Le stade chaotique, peinture électronique, 2014
Le fœtus, lorsqu'il est accouché, quitte l'utérus maternel où il s'est développé en sécurité et qui a sans doute été un environnement doux et nourricier - du moins, c'est ce qu'on en prétend après coup -, et ce moment s'impose comme un arrachement douloureux qui peut évoquer l'expulsion du paradis terrestre. C'est le début de ce que j'appelle le stade chaotique du fœtus : une expérience confuse et redoutable de la naissance du chaos qui l'assaille et qui semble menacer sa vie. Les experts postulent qu'il ne distingue pas encore son corps de ce chaos naissant et il est donc soumis à un ensemble de sensations et d'anxiétés intenses, qu'il interprète selon des fabulations émotives de frayeur, qui demeureront inscrites dans sa mémoire originelle du monde qui vient à lui.

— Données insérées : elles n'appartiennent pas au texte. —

(* ===== verification/Concurrent.v ===== *)
(** * Concurrent switches: what holds in every interleaving

    The theorems about the model of Interleave.v: the threads of a process
    never share a fiber, none is disturbed by the others, every call returns,
    and when no call is in progress the ownership invariant of FiberInv.v
    holds.  A call that nothing interrupts does what the sequential
    [do_switch_to_fiber] of Fiber.v does. *)
From S2P Require Import KState Fiber FiberSpec FiberRefine FiberInv View Requests Interleave.

Section concurrent.
Context `{K : KernelApi} `{U : !Uninit K}.
Implicit Types (f : fiber K) (h : gmap Z (fiber K)) (c : cstate K).

(** C6: however the switches of the threads of a process interleave, two
    threads never own the same fiber: they run different fibers, and the
    fiber one is switching to is neither run nor being switched to by
    another. *)
Theorem concurrent_exclusive c0 c p q t t' i :
  interleaved c0 c -> cthreads c !! p = Some t -> cthreads c !! q = Some t' -> p <> q ->
  i ∈ owns t -> (i ∉ owns t') /\ cfid t <> cfid t' /\
  exists f, cfibers c !! i = Some f /\ flock f = true.
Proof.
  intros Hr%cinv_interleaved Ht Ht' Hpq Hi.
  assert (forall j, j ∈ owns t -> j ∈ owns t' -> False) as Hno.
  { intros j H1 H2. apply Hpq. by apply (cinv_excl _ Hr p q t t' j). }
  split; [intros Hi'; by apply (Hno i)|]. split.
  - intros E. apply (Hno (cfid t)); [by eapply current_owned, (cinv_pc _ Hr)|].
    rewrite E. by eapply current_owned, (cinv_pc _ Hr).
  - destruct (owned_exists p t (cfibers c) i) as [f Hf]; [by apply (cinv_pc _ Hr)|done|].
    exists f. split; [done|]. apply (cinv_lock _ Hr i f Hf). eauto.
Qed.

(** While a thread owns a fiber, no step of another thread touches
    what it holds: its lock, its owner mark, its saved CPU state and its
    local storage stay; only its count of failed activations may grow. *)
Theorem concurrent_frozen c0 c c' p q t i f :
  interleaved c0 c -> cthreads c !! p = Some t -> i ∈ owns t -> cfibers c !! i = Some f ->
  cstep c q c' -> q <> p ->
  cthreads c' !! p = Some t /\ exists f', cfibers c' !! i = Some f' /\
    flock f' = true /\ state (info f') = state (info f) /\
    context f' = context f /\ fls f' = fls f.
Proof.
  intros Hr%cinv_interleaved Ht Hi Hf Hs Hq.
  destruct (cstep_okstep _ _ _ Hr Hs) as (u & u' & Hu & E & O).
  assert (flock f = true) as Hl by (apply (cinv_lock _ Hr i f Hf); eauto).
  split; [by rewrite E, lookup_insert_ne|].
  assert (i ∉ owns u) as Hn by (intros Hi'; apply Hq; by apply (cinv_excl _ Hr q p u t i)).
  destruct (ok_other _ _ _ _ _ O i f) as (f' & Hf' & _ & ? & ? & ? & ?).
  - done.
  - intros Hi'. destruct (ok_take _ _ _ _ _ O i Hi') as [|(g & Hg & ?)]; [done|congruence].
  - done.
  - exists f'. split; [done|]. by split; [congruence|].
Qed.

(** C9: a call to switch returns whatever the other threads do: it can
    always make its next access, and each of its own accesses brings it
    nearer to its return ([rank] starts at 14 and is 0 outside the call),
    while the others' steps leave it where it is. *)
Theorem concurrent_wait_free c0 c p t :
  interleaved c0 c -> cthreads c !! p = Some t -> cpc t <> User ->
  (exists c', cstep c p c' /\ exists t', cthreads c' !! p = Some t' /\
     (rank (cpc t') < rank (cpc t) <= 14)%nat) /\
  (forall t' h', micro t (cfibers c) = Some (t', h') -> (rank (cpc t') < rank (cpc t))%nat) /\
  (forall c' q, cstep c q c' -> q <> p -> cthreads c' !! p = Some t).
Proof.
  intros Hr%cinv_interleaved Ht Hin.
  assert (forall t' h', micro t (cfibers c) = Some (t', h') -> (rank (cpc t') < rank (cpc t))%nat) as Hrank.
  { intros t' h'. apply micro_rank. }
  split; [|split; [done|]].
  - destruct (micro_total p t (cfibers c)) as ([t' h'] & Hm); [by apply (cinv_pc _ Hr)|done|].
    destruct c as [h ts]. cbn in *. eexists. split; [by eapply c_micro|].
    exists t'. split; [by apply lookup_insert_eq|]. split; [by eapply Hrank|]. by destruct (cpc t); cbn; lia.
  - intros c' q Hs Hq. destruct (cstep_okstep _ _ _ Hr Hs) as (u & u' & Hu & E & _).
    by rewrite E, lookup_insert_ne.
Qed.

(** C7: when no call is in progress, nothing of the races is left: each
    thread runs a locked fiber marked with it, every locked fiber is run by
    the thread it is marked with, and the others are free; no failed switch
    leaks a lock. *)
Theorem concurrent_quiescent c0 c :
  interleaved c0 c -> (forall p t, cthreads c !! p = Some t -> cpc t = User) -> quiet c.
Proof. intros Hr%cinv_interleaved Hu. by apply cinv_all_user. Qed.
End concurrent.

(** ** A call that nothing interrupts *)
Section sequential.
Context `{K : KernelApi} `{L : !KernelLaws K} `{U : !Uninit K}.
Implicit Types (s : kstate K) (f o : fiber K) (h : gmap Z (fiber K)).

(** The caller of [s], at the start of the call. *)
Definition entering s (old next : Z) : cthread :=
  {| ctask := current s; cfid := old; cpc := FindNew next; cret := 0 |}.

Lemma solo_access n x i a r h :
  solo (S n) {| ctask := x; cfid := i; cpc := a; cret := r |} h =
    match a with
    | User => Some ({| ctask := x; cfid := i; cpc := a; cret := r |}, h)
    | _ => if micro {| ctask := x; cfid := i; cpc := a; cret := r |} h is Some (t', h')
           then solo n t' h' else None
    end.
Proof. by destruct a. Qed.

Ltac access :=
  rewrite solo_access; unfold micro, write, goto, return_, run_on, take_fiber;
  cbn [cpc cfid ctask cret].

(** The accesses of a call, run one after the other. *)
Lemma solo_missing s old next h :
  h !! next = None ->
  solo 14 (entering s old next) h = Some (return_ (- ESRCH) (entering s old next), h).
Proof. intros Hn. unfold entering. access. by rewrite Hn. Qed.

Lemma solo_busy s old next h f :
  h !! next = Some f -> flock f = true ->
  solo 14 (entering s old next) h =
    Some (return_ (- EAGAIN) (entering s old next), <[next := count_failure f]> h).
Proof.
  intros Hn Hl. unfold entering. access. rewrite Hn. access. rewrite Hn, Hl. cbn [negb].
  access. rewrite Hn. cbn [negb orb]. access. by rewrite Hn.
Qed.

Lemma solo_free s old next h f o :
  h !! next = Some f -> h !! old = Some o -> old <> next -> flock f = false -> state (info f) = 0 ->
  solo 14 (entering s old next) h =
    Some ({| ctask := resume f (current s); cfid := next; cpc := User; cret := SUCCESS |},
      <[old := suspend (current s) o]>
        (<[next := activate (task_pid (current s)) (utime (current s)) (set_flock true f)]> h)).
Proof.
  intros Hn Ho Hne Hl Hs. unfold entering.
  assert (forall g, <[next := g]> h !! old = Some o) as Ho' by (intros; by rewrite lookup_insert_ne).
  assert (forall g g', <[old := g]> (<[next := g']> h) !! next = Some g') as Hn'.
  { intros. rewrite lookup_insert_ne by done. apply lookup_insert_eq. }
  access. rewrite Hn. access. rewrite Hn, Hl. cbn [negb]. access. rewrite lookup_insert_eq.
  change (state (info (set_flock true f))) with (state (info f)). rewrite Hs. cbn [negb orb Z.eqb].
  access. rewrite Ho'.
  do 2 (access; rewrite lookup_insert_eq, insert_insert_eq). access. access. rewrite Ho'.
  do 4 (access; rewrite lookup_insert_eq, insert_insert_eq). do 2 (access; rewrite Hn').
  reflexivity.
Qed.

Lemma run_switch_missing s next :
  consistent s -> fiber_at s (task_tgid (current s), next) = None ->
  exists s', do_switch_to_fiber (current s) next s = Ret (- ESRCH, s') /\
    current s' = current s /\ (forall k, thread_at s' k = thread_at s k) /\
    (forall k, fiber_at s' k = fiber_at s k).
Proof.
  intros Hs Hn. destruct (run_switch s next Hs) as (a & (_ & _ & T & F) & I & H).
  assert (spec_switch (current s) next a = (- ESRCH, a, current s)) as E.
  { unfold spec_switch. rewrite F in Hn. rewrite Hn. by destruct (athreads a !! _). }
  rewrite E in H. destruct H as (s' & Hrun & (_ & _ & T' & F') & Hc & _).
  exists s'. split; [done|]. split; [done|]. by split; intros; rewrite ?T', ?T, ?F', ?F.
Qed.

Lemma consistent_free s k f :
  consistent s -> fiber_at s k = Some f -> flock f = false -> state (info f) = 0.
Proof.
  intros (a & (_ & _ & _ & F) & I)%consistent_holds. rewrite F. apply (inv_free _ I).
Qed.

(** C10: the accesses of a switch that no other thread's accesses
    interrupt, run one after the other on the fibers of the caller's
    process, end within 14 of them and do what the sequential
    [do_switch_to_fiber] does: same result, same CPU state, same current
    fiber, same fibers. *)
Theorem switch_sequential s old next h :
  consistent s -> thread_at s (caller s) = Some old ->
  (forall i, h !! i = fiber_at s (task_tgid (current s), i)) ->
  exists t' h' s', solo 14 (entering s old next) h = Some (t', h') /\
    do_switch_to_fiber (current s) next s = Ret (cret t', s') /\
    current s' = ctask t' /\ thread_at s' (caller s) = Some (cfid t') /\
    forall i, fiber_at s' (task_tgid (current s), i) = h' !! i.
Proof.
  intros Hs Ht Hh. pose proof (Hh next) as Hn. symmetry in Hn.
  destruct (h !! next) as [f|] eqn:Hf.
  2: { destruct (run_switch_missing s next Hs Hn) as (s' & Hrun & Hc & HT & HF).
    eexists _, h, s'. split; [by apply solo_missing|]. split; [exact Hrun|]. split; [exact Hc|].
    split; [by rewrite HT|]. intros i. by rewrite HF, Hh. }
  destruct (flock f) eqn:Hl.
  - destruct (run_switch_busy s old next f Hs Ht Hn Hl) as (s' & Hrun & _ & [Hc _] & Hf' & _ & HT & HF).
    eexists _, _, s'. split; [by apply solo_busy|]. split; [exact Hrun|]. split; [exact Hc|].
    split; [by rewrite HT|]. intros i. rewrite lookup_insert. case_decide as Hi.
    + subst i. exact Hf'.
    + rewrite HF, Hh; [done|congruence].
  - destruct (run_switch_free s old next f Hs Ht Hn Hl)
      as (Hne & o & s' & Ho & Hrun & _ & Hc & _ & HT & Hn' & Ho' & _ & _ & HF).
    rewrite <- Hh in Ho. eexists _, _, s'.
    split; [apply solo_free; [done..|by eapply consistent_free]|].
    split; [exact Hrun|]. split; [exact Hc|]. split; [exact HT|]. intros i.
    rewrite lookup_insert. case_decide as Hi; [subst i; exact Ho'|].
    rewrite lookup_insert. case_decide as Hi'; [subst i; exact Hn'|].
    rewrite HF, Hh; [done|congruence..].
Qed.
End sequential.
(* ===== verification/CreationAlone.v ===== *)
(** * A conversion or a creation that nothing interrupts

    The accesses of Creation.v, made one after the other, do what the
    sequential functions of Fiber.v do. *)
From S2P Require Import KState Fiber FiberSpec FiberRefine FiberInv View Requests Interleave Creation CreationSafety.

Section alone.
Context `{K : KernelApi} `{L : !KernelLaws K} `{U : !Uninit K}.
Implicit Types (f : fiber K) (h : gmap Z (fiber K)) (ts : gmap Z cthread) (s : kstate K).

(** One thread in a call. *)
Definition in_call (p : Z) (m : maker K) h ts (n : Z) : crowd K :=
  {| shared := {| cfibers := h; cthreads := ts |}; fid_count := n; making := <[p := m]> ∅ |}.
Definition no_call h ts (n : Z) : crowd K :=
  {| shared := {| cfibers := h; cthreads := ts |}; fid_count := n; making := ∅ |}.

Lemma acts_app es es' (c : crowd K) :
  acts (es ++ es') c = match acts es c with Some c' => acts es' c' | None => None end.
Proof.
  revert c. induction es as [|[p e] es IH]; intros c; cbn; [done|]. destruct (act p e c); [apply IH|done].
Qed.

Lemma acts_make p m es h ts n :
  acts ((p, Make) :: es) (in_call p m h ts n) =
    match make p m (in_call p m h ts n) with Some c => acts es c | None => None end.
Proof. cbn [acts]. unfold act. cbn [making in_call]. by rewrite lookup_insert_eq. Qed.

Lemma go_in_call p m x m' h ts n : go p m x (in_call p m' h ts n) = in_call p (at_stage x m) h ts n.
Proof. unfold go, in_call. cbn. by rewrite insert_insert_eq. Qed.

(** One access that writes the fiber. *)
Lemma make_writing p m x c w f h ts n :
  h !! c = Some f -> go p m x <$> writing c w (in_call p m h ts n) = Some (in_call p (at_stage x m) (<[c := w f]> h) ts n).
Proof.
  intros Hf. unfold writing. cbn [cfibers shared in_call]. rewrite Hf. cbn [fmap option_fmap option_map].
  unfold go, with_shared, in_call. cbn. by rewrite insert_insert_eq.
Qed.

Lemma finish_in_call p m i r h ts n :
  finish p m i r (in_call p m h ts n) =
    no_call h (<[p := {| ctask := mtask m; cfid := i; cpc := User; cret := r |}]> ts) n.
Proof. unfold finish, in_call, no_call. cbn. by rewrite delete_insert_id. Qed.

Lemma acts_writing p w c ws : forall x f h ts n,
  h !! c = Some f ->
  acts (replicate (length ws) (p, Make)) (in_call p {| mtask := x; mwork := w; mstage := Writing c ws |} h ts n) =
    Some (in_call p {| mtask := x; mwork := w; mstage := Writing c [] |}
      (<[c := fold_left (fun f w => w f) ws f]> h) ts n).
Proof.
  induction ws as [|v ws IH]; intros x f h ts n Hf.
  - cbn. by rewrite insert_id.
  - cbn [length replicate]. rewrite acts_make. unfold make at 1. cbn [mstage].
    rewrite (make_writing p _ _ c v f) by done. unfold at_stage. cbn [mtask mwork].
    rewrite (IH x (v f)) by apply lookup_insert_eq. by rewrite insert_insert_eq.
Qed.

Ltac made := rewrite acts_make; unfold make at 1; cbn [mstage at_stage mtask mwork].

Lemma acts_publish p x w h ts n es :
  -1 <= n < 2 ^ 31 - 1 ->
  acts ((p, Make) :: (p, Make) :: es) (in_call p {| mtask := x; mwork := w; mstage := Counting |} h ts n) =
    acts es (in_call p {| mtask := x; mwork := w;
        mstage := match w with Convert => TryFirst (n + 1) | Create sb ss ep arg => Writing (n + 1) (create_writes sb ss ep arg) end |}
      (<[n + 1 := new_fiber (n + 1) x]> h) ts (n + 1)).
Proof.
  intros Hn. made. rewrite go_in_call. cbn [fid_count in_call shared making].
  rewrite i32_small by (unfold in_i32; lia).
  change {| shared := _; fid_count := n + 1; making := _ |} with
    (in_call p {| mtask := x; mwork := w; mstage := Publishing (n + 1) |} h ts (n + 1)).
  made. unfold go, with_shared, in_call. cbn. by rewrite insert_insert_eq.
Qed.

Lemma acts_create p t sb ss ep arg h ts n :
  ts !! p = Some t -> cpc t = User -> -1 <= n < 2 ^ 31 - 1 ->
  acts ((p, StartCreate sb ss ep arg) :: replicate 12 (p, Make)) (no_call h ts n) =
    Some (no_call (<[n + 1 := prepare sb ss ep arg (new_fiber (n + 1) (ctask t))]> h)
      (<[p := {| ctask := ctask t; cfid := cfid t; cpc := User; cret := n + 1 |}]> ts) (n + 1)).
Proof.
  intros Ht Hu Hn. cbn [acts]. unfold act at 1. cbn [making no_call]. rewrite lookup_empty. cbn [shared cthreads no_call].
  rewrite Ht, Hu. change (replicate 12 (p, Make)) with
    ((p, Make) :: (p, Make) :: replicate (length (create_writes (K := K) sb ss ep arg)) (p, Make) ++ [(p, Make)]).
  change (start p _ _ _) with
    (in_call p {| mtask := ctask t; mwork := Create sb ss ep arg; mstage := Counting |} h ts n).
  rewrite acts_publish by done. rewrite acts_app.
  rewrite (acts_writing p _ (n + 1) _ _ (new_fiber (n + 1) (ctask t))) by apply lookup_insert_eq.
  rewrite insert_insert_eq, create_writes_prepare. made. cbn [cfibers cthreads shared in_call].
  rewrite lookup_insert_eq, Ht. cbn [acts]. by rewrite finish_in_call.
Qed.

Lemma acts_convert p x h ts n :
  ts !! p = None -> task_pid x = p -> 0 < p -> -1 <= n < 2 ^ 31 - 1 ->
  acts ((p, StartConvert x) :: replicate 7 (p, Make)) (no_call h ts n) =
    Some (no_call (<[n + 1 := activate p (utime x) (set_flock true (new_fiber (n + 1) x))]> h)
      (<[p := {| ctask := x; cfid := n + 1; cpc := User; cret := n + 1 |}]> ts) (n + 1)).
Proof.
  intros Ht Hx Hp Hn. cbn [acts]. unfold act at 1. cbn [making no_call]. rewrite lookup_empty. cbn [shared cthreads no_call].
  rewrite bool_decide_true by done.
  change (start p _ _ _) with (in_call p {| mtask := x; mwork := Convert; mstage := Counting |} h ts n).
  change (replicate 7 (p, Make)) with ((p, Make) :: (p, Make) :: replicate 5 (p, @Make)).
  rewrite acts_publish by done. cbn [replicate]. set (f := new_fiber (n + 1) x).
  made. cbn [cfibers shared in_call]. rewrite lookup_insert_eq.
  fold (in_call p {| mtask := x; mwork := Convert; mstage := TryFirst (n + 1) |} (<[n + 1 := f]> h) ts (n + 1)).
  rewrite (make_writing p _ _ (n + 1) (set_flock true) f) by apply lookup_insert_eq. rewrite insert_insert_eq.
  made. cbn [cfibers shared in_call]. rewrite lookup_insert_eq. cbn [negb orb].
  change (state (info (set_flock true f)) =? 0) with true. change (flock f) with false. cbn [negb orb].
  fold (in_call p (at_stage (CheckFirst (n + 1) true) {| mtask := x; mwork := Convert; mstage := TryFirst (n + 1) |})
    (<[n + 1 := set_flock true f]> h) ts (n + 1)).
  rewrite go_in_call. made.
  rewrite (make_writing p _ _ (n + 1) (with_state (task_pid x)) (set_flock true f)) by apply lookup_insert_eq. rewrite insert_insert_eq.
  made. rewrite (make_writing p _ _ (n + 1) (count_activation (utime x)) (with_state (task_pid x) (set_flock true f)))
    by apply lookup_insert_eq. rewrite insert_insert_eq.
  made. cbn [cfibers shared in_call]. rewrite lookup_insert_eq. cbn [acts].
  rewrite <- Hx. by rewrite finish_in_call.
Qed.

(** The process of the caller of [s], as the threads of this file see it. *)
Definition seen_by s (c : crowd K) : Prop :=
  (forall i, cfibers (shared c) !! i = fiber_at s (task_tgid (current s), i)) /\
  count_at s (task_tgid (current s)) = Some (fid_count c) /\
  cfid <$> cthreads (shared c) !! task_pid (current s) = thread_at s (caller s).

Lemma next_number_seen s c : consistent s -> room_at s -> seen_by s c ->
  next_number s = fid_count c + 1 /\ -1 <= fid_count c < 2 ^ 31 - 1.
Proof.
  intros Hs Hr (_ & Hc & _). unfold next_number, room_at in *. rewrite Hc in *. split; [done|].
  destruct (run_get_group_some _ _ _ Hs Hc) as (_ & _ & _ & _ & _ & ? & _). cbn in *. unfold id in *. lia.
Qed.

(** What both requests leave, told from what they do to the abstract state. *)
Lemma seen_after s s' a c f t i n :
  holds (upd_fiber (task_tgid (current s), i) f a) s' -> current s' = current s ->
  (forall j, afibers a !! (task_tgid (current s), j) = cfibers (shared c) !! j) ->
  agroups a !! task_tgid (current s) = Some n -> athreads a !! key (current s) = Some (cfid t) ->
  seen_by s' (no_call (<[i := f]> (cfibers (shared c))) (<[task_pid (current s) := t]> (cthreads (shared c))) n).
Proof.
  intros (_ & C & T & F) Hc Hf Hg Ht. unfold seen_by, caller, no_call. rewrite Hc. cbn.
  split; [|split].
  - intros j. rewrite F. cbn. destruct (decide (i = j)) as [->|Hj]; [by rewrite !lookup_insert_eq|].
    rewrite !lookup_insert_ne by congruence. by rewrite Hf.
  - by rewrite C.
  - rewrite T, lookup_insert_eq. symmetry. exact Ht.
Qed.

(** C13: the accesses of a conversion or a creation, made one after the other
    while no other thread makes any, do what [do_convert_thread_to_fiber] and
    [do_create_fiber] do as requests of the sequential module: the same
    result, the same fibers, counter and current fiber of the caller. *)
Theorem creation_sequential s c :
  (forall n, kmalloc_fails n = false) -> consistent s -> room_at s -> 0 < task_pid (current s) ->
  seen_by s c -> making c = ∅ ->
  let p := task_pid (current s) in
  match cthreads (shared c) !! p with
  | None => exists s' c' t', do_convert_thread_to_fiber (current s) s = Ret (cret t', s') /\
      acts ((p, StartConvert (current s)) :: replicate 7 (p, Make)) c = Some c' /\
      cthreads (shared c') !! p = Some t' /\ current s' = current s /\ seen_by s' c'
  | Some t => cpc t = User -> ctask t = current s -> forall sb ss ep arg,
      exists s' c' t', do_create_fiber (current s) sb ss ep arg s = Ret (cret t', s') /\
      acts ((p, StartCreate sb ss ep arg) :: replicate 12 (p, Make)) c = Some c' /\
      cthreads (shared c') !! p = Some t' /\ current s' = current s /\ seen_by s' c'
  end.
Proof.
  intros Hmem Hs Hroom Hpos V Hm p. destruct (next_number_seen s c Hs Hroom V) as [Hnext Hn].
  pose proof V as (F & C & T).
  assert (c = no_call (cfibers (shared c)) (cthreads (shared c)) (fid_count c)) as Ec.
  { destruct c as [[] ? ?]. cbn in *. by subst. }
  destruct (cthreads (shared c) !! p) as [t|] eqn:Ht.
  - intros Hu Htask sb ss ep arg. fold p in T. rewrite Ht in T.
    destruct (run_create Hmem s sb ss ep arg Hs Hroom) as (a & (_ & C' & T' & F') & I & Hid & H).
    unfold spec_create in H. rewrite T' in T. change (caller s) with (key (current s)) in T. rewrite <- T in H.
    rewrite Hid, Hnext in H. destruct H as (s' & Hrun & Ha & [Hc _]). rewrite Ec.
    pose proof (acts_create p t sb ss ep arg (cfibers (shared c)) (cthreads (shared c)) (fid_count c) Ht Hu Hn) as Hacts.
    eexists s', _, _. split; [|split; [exact Hacts|split; [apply lookup_insert_eq|split; [done|]]]]; [exact Hrun|].
    rewrite Htask. apply (seen_after s s' (upd_group (task_tgid (current s)) (fid_count c + 1) a) c); [exact Ha|done| | |].
    + intros j. by rewrite F, F'.
    + apply lookup_insert_eq.
    + done.
  - fold p in T. rewrite Ht in T.
    destruct (run_convert Hmem s Hs Hroom Hpos) as (a & (_ & C' & T' & F') & I & Hid & H).
    unfold spec_convert in H. rewrite T' in T. change (caller s) with (key (current s)) in T. rewrite <- T in H.
    cbn [fmap option_fmap option_map] in H. rewrite Hid, Hnext in H. destruct H as (s' & Hrun & Ha & [Hc _]). rewrite Ec.
    pose proof (acts_convert p (current s) (cfibers (shared c)) (cthreads (shared c)) (fid_count c) Ht eq_refl Hpos Hn) as Hacts.
    eexists s', _, _. split; [|split; [exact Hacts|split; [apply lookup_insert_eq|split; [done|]]]]; [exact Hrun|].
    apply (seen_after s s' (upd_thread (key (current s)) (fid_count c + 1)
      (upd_group (task_tgid (current s)) (fid_count c + 1) a)) c); [exact Ha|done| | |].
    + intros j. by rewrite F, F'.
    + apply lookup_insert_eq.
    + apply lookup_insert_eq.
Qed.
End alone.
Lemma run_Fls_get_value p c f i :
  ready p -> running p c f -> in_i64 i ->
  exists p1, Fls_get_value i p = Ret (i64 (u64 (fls_eff (FlsGet i) (fls f)).1), p1) /\
    ready p1 /\ running p1 c f /\ elsewhere c p p1.
Proof.
  intros R Hrun Hi. pose proof (ready_slot _ R) as Hslot. unfold Fls_get_value.
  destruct (run_poke p value_slot (le_bytes 8 0) 8 R (ready_value _ R)) as (m0 & Hp0 & _ & _ & R0);
    [by rewrite length_le_bytes|].
  rewrite (bind_run _ _ _ _ _ Hp0).
  pose proof (running_user p m0 c f R Hrun) as Hrun0.
  destruct (run_fls_args _ c f i value_slot R0 Hrun0 Hi) as (p1 & Hp & Hc & Hdec & R1 & Hrun1 & E1);
    [unfold in_i64; lia|].
  rewrite (bind_run _ _ _ _ _ Hp).
  destruct (run_request _ c f (FlsGet i) R1 Hrun1) as (k & Hreq & R2 & Hrun2 & E2).
  cbn [fls_eff snd] in Hrun2. rewrite set_fls_id in Hrun2.
  destruct (ready_value _ R2 (le_bytes 8 (fls_eff (FlsGet i) (fls f)).1)) as [m2 Hm2];
    [by rewrite length_le_bytes|].
  assert (fibers_ioctl IOCTL_FLS_GET_VALUE args_slot (ker p1) = Ret (0, set_user m2 k)) as Hio.
  { eapply ioctl_get_run; [apply R|exact Hc|rewrite Hdec; exact Hreq|].
    rewrite Hdec. cbn [value]. rewrite u64_small by (unfold in_u64; lia). exact Hm2. }
  rewrite (bind_run _ _ _ _ _ (run_ioctl _ _ _ 0 _ R1 Hio)). cbn [libc_result Z.ltb].
  rewrite (libc_result_ok 0) by lia. cbn [Z.ltb Z.compare].
  rewrite (bind_run _ _ _ (le_bytes 8 (fls_eff (FlsGet i) (fls f)).1)
    {| ker := set_user m2 k; fd := fd p1 |}).
  - unfold ret. rewrite le_value_bytes_u64. eexists. split; [done|]. split; [|split].
    + eapply (ready_user _ _ _ R2); [apply consistent_set_user, R2|done|].
      intros a n. by eapply copy_to_user_stable.
    + exact (running_user _ m2 c _ R2 Hrun2).
    + etransitivity; [apply (elsewhere_user c p m0 R)|]. etransitivity; [exact E1|].
      etransitivity; [exact E2|]. exact (elsewhere_user c _ m2 R2).
  - unfold peek, bind, get, ret. cbn.
    pose proof (copy_to_from_user _ _ _ _ Hm2) as Hback. rewrite length_le_bytes in Hback.
    change (Z.of_nat 8) with 8 in Hback. by rewrite Hback.
Qed.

Ce stade chaotique, celui de l'angoisse existentielle première, se retrouve dans la plupart des mythologies anciennes, et se répète avec chaque accouchement, aujourd'hui comme toujours. Il faudra des mois pour que l'infans construise un cosmos apaisé et repousse la confusion de cette première étape. Mais cette angoisse resurgira à toute occasion anxiogène de la vie infantile puis adulte. Les figures de cette noirceur, et le désordre de ces fabulations confuses s'incarneront dans les récits de démons, d'apocalypses et autres grandes peurs de la vie individuelle et collective, jusque dans l'inconscient social actuel.